Cheesy Stuffed Zucchini Boats with Lean Turkey Pepperoni

YOUR SOLIN GENERATED RECIPE

Cheesy Stuffed Zucchini Boats with Lean Turkey Pepperoni

Savor these vibrant zucchini boats filled with lean turkey pepperoni, melty low‐fat mozzarella, and a burst of fresh tomatoes.

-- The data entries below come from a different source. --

(* ===== verification/LedgerConsensus.v ===== *)
(** * The consensus object ([app/ledger/impl/LedgerConsensusImp.cpp], [ConsensusImp.cpp])

    The phases of a round around the position tracking of [Consensus.v]: the timer, closing the
    ledger, following the network to another last closed ledger, starting a round and accepting
    the result.  What the object reads from the rest of the server at the time of a call (clocks,
    open ledger, validations, ledger store) is the record [Env]. *)

From S2P Require Import Prelude LedgerTiming Dispute Consensus.
Local Open Scope Z_scope.

(** The fields of [LedgerInfo] that the consensus code reads. *)
Record LedgerInfo (Hash : Type) := mkLedger {
  l_hash : Hash; l_parentHash : Hash; l_seq : Z; l_closeTime : Z; l_parentCloseTime : Z;
  l_closeTimeResolution : Z; l_closeFlags : Z }.
Arguments mkLedger {_}.
Arguments l_hash {_} _.
Arguments l_parentHash {_} _.
Arguments l_seq {_} _.
Arguments l_closeTime {_} _.
Arguments l_parentCloseTime {_} _.
Arguments l_closeTimeResolution {_} _.
Arguments l_closeFlags {_} _.

Definition sLCF_NoConsensusTime : Z := 1.
Definition getCloseAgree {Hash} (info : LedgerInfo Hash) : bool :=
  Z.land (l_closeFlags info) sLCF_NoConsensusTime =? 0.

Inductive State := open | establish | processing | accepted.

#[export] Instance State_eq_dec : EqDecision State.
Proof. solve_decision. Defined.

Section Object.
Context {NodeID Hash TxID Tx TxSet : Type}.
Context `{!EqDecision NodeID, !Countable NodeID, !EqDecision Hash, !Countable Hash, !EqDecision TxID, !Countable TxID}.
Context `{!TxSetOps TxID Tx TxSet Hash}.
Notation Pos := (LedgerProposal NodeID Hash).
Notation Round := (@Round NodeID Hash TxID Tx TxSet _ _ _ _ _ _).
Notation Ledger := (LedgerInfo Hash).

(** ** The state that outlives a round: [ConsensusImp] *)

Record ConsensusImp := mkConsensusImp {
  c_proposing : bool; c_validating : bool;
  lastCloseProposers_ : Z; lastCloseConvergeTook_ : Z; lastCloseTime_ : Z;
  lastValidation_ : option (Z * Hash); lastValidationTimestamp_ : Z;
  storedProposals_ : gmap NodeID (list Pos) }.

Definition ConsensusImp_init : ConsensusImp := mkConsensusImp false false 0 LEDGER_IDLE_INTERVAL 0 None 0 ∅.

Definition setProposing (p v : bool) (i : ConsensusImp) : ConsensusImp :=
  mkConsensusImp p v (lastCloseProposers_ i) (lastCloseConvergeTook_ i) (lastCloseTime_ i) (lastValidation_ i)
    (lastValidationTimestamp_ i) (storedProposals_ i).
Definition newLCL (proposers convergeTime : Z) (i : ConsensusImp) : ConsensusImp :=
  mkConsensusImp (c_proposing i) (c_validating i) proposers convergeTime (lastCloseTime_ i) (lastValidation_ i)
    (lastValidationTimestamp_ i) (storedProposals_ i).
Definition setLastCloseTime (t : Z) (i : ConsensusImp) : ConsensusImp :=
  mkConsensusImp (c_proposing i) (c_validating i) (lastCloseProposers_ i) (lastCloseConvergeTook_ i) t
    (lastValidation_ i) (lastValidationTimestamp_ i) (storedProposals_ i).
Definition setLastValidation (v : Z * Hash) (i : ConsensusImp) : ConsensusImp :=
  mkConsensusImp (c_proposing i) (c_validating i) (lastCloseProposers_ i) (lastCloseConvergeTook_ i) (lastCloseTime_ i)
    (Some v) (lastValidationTimestamp_ i) (storedProposals_ i).

Definition validationTimestamp (vt : Z) (i : ConsensusImp) : Z * ConsensusImp :=
  let vt := if vt <=? lastValidationTimestamp_ i then u32 (lastValidationTimestamp_ i + 1) else vt in
  (vt, mkConsensusImp (c_proposing i) (c_validating i) (lastCloseProposers_ i) (lastCloseConvergeTook_ i)
         (lastCloseTime_ i) (lastValidation_ i) vt (storedProposals_ i)).

Definition storeProposal (proposal : Pos) (nodeID : NodeID) (i : ConsensusImp) : ConsensusImp :=
  let props := default [] (storedProposals_ i !! nodeID) in
  let props := if (10 <=? length props)%nat then tail props else props in
  mkConsensusImp (c_proposing i) (c_validating i) (lastCloseProposers_ i) (lastCloseConvergeTook_ i) (lastCloseTime_ i)
    (lastValidation_ i) (lastValidationTimestamp_ i) (<[nodeID := props ++ [proposal]]> (storedProposals_ i)).

Definition getStoredProposals (prevLedger : Hash) (i : ConsensusImp) : list Pos :=
  filter (fun p => mPreviousLedger p = prevLedger) (concat (map_to_list (storedProposals_ i)).*2).

(** ** The environment of a call *)

Record Env := mkEnv {
  now : Z;                                         (* [timeKeeper().closeTime()] *)
  net_now : Z;                                     (* [timeKeeper().now()] *)
  steady : Z;                                      (* [steady_clock::now()], milliseconds *)
  openTxs : list Tx; openParent : Hash;            (* [openLedger()] *)
  standalone : bool;
  flagQuorum : Hash → bool;                        (* enough trusted validations of a flag ledger *)
  doVoting : TxSet → TxSet;                        (* pseudo-transactions of fee and amendment votes *)
  nodesAfter : Hash → Z;                           (* [Validations::getNodesAfter] *)
  currentValidations : Hash → option Hash → list (Hash * Z);
  ledgerByHash : Hash → option Ledger;             (* [LedgerMaster::getLedgerByHash] *)
  inboundSet : Hash → option TxSet;                (* [InboundTransactions::getSet] *)
  relayable : TxID → bool;                         (* [HashRouter::shouldRelay] *)
  needNetworkLedger : bool; fullMode : bool;       (* [NetworkOPs] *)
  zeroID : NodeID;                                 (* the default [NodeID] *)
  replay : option (Z * Z);                         (* [LedgerMaster::releaseReplay]: close time and flags *)
  buildLedger : Ledger → TxSet → Z → Z → bool → Ledger;
  compatible : Ledger → bool }.                    (* [LedgerMaster::isCompatible] *)

(** ** The state *)

(** The job that accepts a ledger runs without the lock of the object, which it takes for its last
    assignments only.  Other calls come between its parts: building the ledger of a set, opening
    the next one on top of it, and the end. *)
Inductive AcceptJob := accept_set (s : TxSet) | accept_opens (lcl : Ledger) | accept_ends.

(** [previousLedger_] is null until the first round. *)
Record LC := mkLC {
  round_ : Round; state_ : State; closeTime_ : Z; prevLedgerHash_ : Hash; acquiringLedger_ : Hash;
  previousLedger_ : option Ledger; hasKeys_ : bool; proposing_ : bool; validating_ : bool;
  haveCorrectLCL_ : bool; consensusFail_ : bool; roundTime_ : Z; closePercent_ : Z; closeResolution_ : Z;
  haveCloseTimeConsensus_ : bool; consensusStartTime_ : Z; previousProposers_ : Z;
  previousRoundTime_ : Z; consensus_ : ConsensusImp; acceptJob_ : option AcceptJob }.
(** ** Runs *)

Inductive Event :=
| Timer | PeerPosition (p : Pos) | GotMap (s : TxSet) | AcceptStep | StoreProposal (p : Pos)
| StartRound (h : Hash) (l : Ledger) (closeTime : Z) | Simulate (consensusDelay : option Z).

Definition step (fuel : nat) (e : Env) (ev : Event) (c : LC) : res LC :=
  match ev with
  | Timer => timerEntry fuel e c
  | PeerPosition p => Ok (lc_peerPosition e p c).2
  | GotMap s => lc_gotMap e s c
  | AcceptStep => acceptLedger e c
  | StoreProposal p => Ok (set_consensus (storeProposal p (mPeerID p) (consensus_ c)) c)
  | StartRound h l t => consensus_startRound fuel e h l t c
  | Simulate d => simulate e d c
  end.

(** What the server sees to: the first round is started before the timer is, and a round is
    simulated only in stand-alone mode, where there is no timer whose round could be pending. *)
Definition event_ok (ev : Event) (c : LC) : Prop :=
  match ev with
  | StartRound _ l _ => ledger_ok l
  | Timer => started c
  | Simulate _ => started c ∧ state_ c ≠ processing
  | _ => True
  end.

(** A call returns with the invariant, and a round that was started stays so. *)
Definition kept (c : LC) (m : res LC) : Prop :=
  match m with Ok c' => lc_ok c' ∧ (started c → started c') | Err x => x = out_of_fuel end.

Lemma sound_kept c m : sound m → kept c m.
Proof. destruct m; cbn; [intros [? ?]|]; auto. Qed.
(** C17: From the constructed object, whatever happened before, a call moves to the
    processing phase only if it is the timer, and then with agreement on the close time,
    later than the minimum time, and with the set of our position (when we have not
    bowed out) as the one to accept; when the network has not moved on without us and we
    propose with others, at least 81 percent of the proposers and ourselves support that
    position. Sets and ledgers are taken to be found under their hashes, and ledgers to
    have a possible close time resolution and a 32-bit sequence number that is not the
    largest. *)
Theorem accept_needs_quorum c0 c fuel e ev c' :
  born c0 → reachable c0 c → env_ok e → event_ok ev c → step fuel e ev c = Ok c' →
  state_ c ≠ processing → state_ c' = processing → ev = Timer ∧ agreed c'.
Proof.
  intros H0 Hreach He Hev Hstep Hs Hs'. pose proof (born_ok _ _ H0 Hreach) as Hc.
  destruct ev as [|p|s| |p|h' l' t|d]; cbn [step] in Hstep.
  - split; [done|]. unfold timerEntry in Hstep. pose proof (timerEntry_started (startRound fuel e) e c (startRound_started fuel e) Hs) as Hx.
    rewrite Hstep in Hx. cbn in Hx. unfold timerEntry_with in Hstep. apply bind_ok in Hstep as (c1&H1&Hstep).
    assert (just_started e c1 ∨ ¬ just_started e c1 ∧ lc_ok c1 ∧ started c1) as [Hj|(_&Hc1&Hst1)].
    { destruct (decide (consensusStartTime_ c1 = steady e ∧ state_ c1 ≠ processing)) as [|Hn]; [by left|right]. split; [done|].
      pose proof (checkLCL_ok e He (startRound fuel e) (startRound_ok fuel e He) c Hc Hev) as Hok.
      destruct (state_ c); [rewrite H1 in Hok; exact Hok..|by injection H1 as <-|by injection H1 as <-]. }
    { destruct Hx as [_ Hx]; [|done]. intros c1' H1'. rewrite H1 in H1'. by injection H1' as <-. }
    set (c2 := set_times _ _ c1) in Hstep. assert (lc_ok c2) as Hc2 by (by apply (frame_ok c1); try done; apply Hc1).
    destruct (state_ c2) eqn:Es2.
    + destruct (statePreClose_ok e c2 Hc2 Hst1) as (c3&E3&Hc3&Hst3&_); [apply no_job; [done|by rewrite Es2]|].
      rewrite E3 in Hstep. cbn [mbind res_bind] in Hstep. case_decide as Es3; [by apply (establish_agreed e c3)|].
      injection Hstep as <-. apply statePreClose_phase in E3 as [->|[? _]]; congruence.
    + by apply (establish_agreed e c2).
    + injection Hstep as <-. exfalso. cbn in Es2.
      destruct (state_ c) eqn:Es; [..|done|injection H1 as <-; congruence].
      all: destruct (checkLCL_started _ _ _ _ (startRound_started fuel e) ltac:(by rewrite Es) H1) as [[_ ?]|[Hx1 _]]; congruence.
    + injection Hstep as <-. congruence.
  - injection Hstep as <-. unfold lc_peerPosition in Hs'. destruct (peerPosition _ _ _ _). by cbn in Hs'.
  - unfold lc_gotMap in Hstep. apply bind_ok in Hstep as (r&_&Hstep). injection Hstep as <-. by cbn in Hs'.
  - unfold acceptLedger in Hstep. rewrite (no_job c Hc Hs) in Hstep. by injection Hstep as <-.
  - injection Hstep as <-. by cbn in Hs'.
  - pose proof (startRound_started fuel e h' l' t (lastCloseProposers_ (consensus_ c)) (lastCloseConvergeTook_ (consensus_ c)) c Hs) as Hx.
    unfold consensus_startRound in Hstep. rewrite Hstep in Hx. by destruct Hx.
  - destruct Hev as [Hst _]. destruct (simulate_ok e d c Hc Hst Hs) as (c2&Hc2&_&_&Ha). rewrite Hc2 in Hstep. injection Hstep as <-. congruence.
Qed.

(** ** The close time *)

Lemma pick_closeTime_spec tc (times : list (Z * Z)) : ∀ tv t0 have0 t have,
  pick_closeTime tc times tv t0 have0 = (t, have) →
  (have = true → have0 = true ∧ (∀ u n, (u, n) ∈ times → n < tv) ∧ t = t0
     ∨ ∃ n, (t, n) ∈ times ∧ tv <= n ∧ (have0 = true ∨ tc <= n) ∧ ∀ u m, (u, m) ∈ times → m <= n)
  ∧ (have = false → have0 = false ∧ ∀ u n, (u, n) ∈ times → n < Z.max tv tc).
Proof.
  induction times as [|[u n] times IH]; intros tv t0 have0 t have H; cbn [pick_closeTime] in H.
  { injection H as <- <-. split; intros ->; [left|]; (split; [done|]); [split; [|done]|]; by intros ? ? ?%elem_of_nil. }
  destruct (Z.leb_spec tv n) as [Hle|Hlt].
  - apply IH in H as [Ht Hf]. split.
    + intros Hh. right. destruct (Ht Hh) as [(Hh0&Hall&->)|(m&Hm&Hnm&Htc&Hall)].
      * exists n. split_and!; [by left|done| |].
        -- apply orb_true_iff in Hh0 as [?|?%Z.leb_le]; auto.
        -- intros v m [[= -> ->]|Hv]%elem_of_cons; [lia|]. specialize (Hall v m Hv). lia.
      * exists m. split_and!; [by right|lia| |].
        -- destruct Htc as [[?|?%Z.leb_le]%orb_true_iff|?]; auto. right. lia.
        -- intros v k [[= -> ->]|Hv]%elem_of_cons; [lia|eauto].
    + intros Hh. destruct (Hf Hh) as [Hh0 Hall]. apply orb_false_iff in Hh0 as [-> Hn%Z.leb_gt]. split; [done|].
      intros v m [[= -> ->]|Hv]%elem_of_cons; [lia|]. specialize (Hall v m Hv). lia.
  - apply IH in H as [Ht Hf]. split.
    + intros Hh. destruct (Ht Hh) as [(Hh0&Hall&->)|(m&Hm&Hnm&Htc&Hall)].
      * left. split_and!; try done. intros v m [[= -> ->]|Hv]%elem_of_cons; [lia|eauto].
      * right. exists m. split_and!; [by right|done|done|]. intros v k [[= -> ->]|Hv]%elem_of_cons; [lia|eauto].
    + intros Hh. destruct (Hf Hh) as [-> Hall]. split; [done|]. intros v m [[= -> ->]|Hv]%elem_of_cons; [lia|eauto].
Qed.

(** The times counted: those of the fresh proposals, and ours when we propose. *)
Definition counted (effective : Z → res Z) (proposing : bool) (ours : Pos) (times : list (Z * Z)) : list (Z * Z) :=
  if proposing then match effective (mCloseTime ours) with Ok t => count_time t times | Err _ => times end else times.

(** The close time position has consensus exactly when some close time has as many votes
    as both the avalanche threshold and the 75 percent threshold need, and then it is
    one with the most votes. *)
Theorem closeTime_vote (effective : Z → res Z) pt proposing (ours : Pos) n times t have :
  0 < n → closeTime_position effective pt proposing ours n times = Ok (t, have) →
  let total := n + (if proposing then 1 else 0) in
  let all := counted effective proposing ours times in
  let needed := Z.max (participantsNeeded total (neededWeight pt)) (participantsNeeded total AV_CT_CONSENSUS_PCT) in
  (have = true → ∃ v, (t, v) ∈ all ∧ needed <= v ∧ ∀ u w, (u, w) ∈ all → w <= v)
  ∧ (have = false → ∀ u w, (u, w) ∈ all → w < needed).
Proof.
  intros Hn H. cbv zeta. unfold closeTime_position in H. rewrite (proj2 (Z.eqb_neq n 0)) in H by lia. unfold counted.
  apply bind_ok in H as ([ts m]&Hts&H). injection H as H.
  assert (ts = (if proposing then match effective (mCloseTime ours) with Ok t => count_time t times | Err _ => times end else times)
    ∧ m = n + (if proposing then 1 else 0)) as [-> ->].
  { destruct proposing; [|injection Hts as <- <-; split; [done|lia]].
    destruct (effective (mCloseTime ours)); [|done]. by injection Hts as <- <-. }
  apply pick_closeTime_spec in H as [Ht Hf]. split.
  - intros Hh. destruct (Ht Hh) as [(?&_)|(v&Hv&Hle&[?|Htc]&Hall)]; [done|done|]. exists v. split_and!; [done|lia|done].
  - intros Hh. by destruct (Hf Hh).
Qed.

(** ** The nested calls return *)

Notation fueled m := (m ≠ Err out_of_fuel).

Lemma sound_returns (m : res LC) : sound m → fueled m → ∃ c, m = Ok c ∧ lc_ok c ∧ started c.
Proof. destruct m as [c|x]; cbn; [intros [? ?]; eauto|]. intros -> H. by destruct H. Qed.

(** The validators' view of the last closed ledger does not depend on ours. *)
Definition settled (e : Env) (L : Hash) : Prop :=
  ∀ h prior, preferred h (currentValidations e h prior) h 0 = L.

Section Return.
Context (e : Env) (He : env_ok e) (L : Hash) (HL : settled e L).
Notation starter := (Hash → Ledger → Z → Z → Z → LC → res LC).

This dish is a pleasing balance of cheesy comfort and hearty, savory filling that works beautifully for breakfast, lunch, or dinner.

NUTRITION

380kcal
Protein
32.1g
Fat
19.4g
Carbs
15g

SERVINGS

1 serving

INGREDIENTS

2 medium Zucchinis (approx 300g total)

60g Lean Turkey Pepperoni

1 oz Low-Fat Mozzarella Cheese

1 oz Additional Low-Fat Mozzarella Cheese

1/3 cup Diced Tomatoes (approx 50g)

1 tsp Olive Oil

Salt and Pepper, to taste

PREPARATION

  • 1

    Preheat your oven to 400°F (200°C).

  • 2

    Slice the zucchinis in half lengthwise and use a spoon to gently scoop out some of the center, creating boats.

  • 3

    Drizzle the zucchini boats with olive oil and season lightly with salt and pepper.

  • 4

    Chop the lean turkey pepperoni into small pieces and mix with diced tomatoes.

  • 5

    Spoon the pepperoni and tomato mixture into the zucchini boats.

  • 6

    Sprinkle the first layer of low-fat mozzarella cheese over the filling.

  • 7

    Top with a second layer of mozzarella for extra cheesiness.

  • 8

    Place the stuffed zucchinis on a baking sheet and bake for 18-22 minutes, until the zucchini is tender and the cheese is melted and slightly golden.

  • 9

    Remove from the oven, let cool slightly, and serve warm.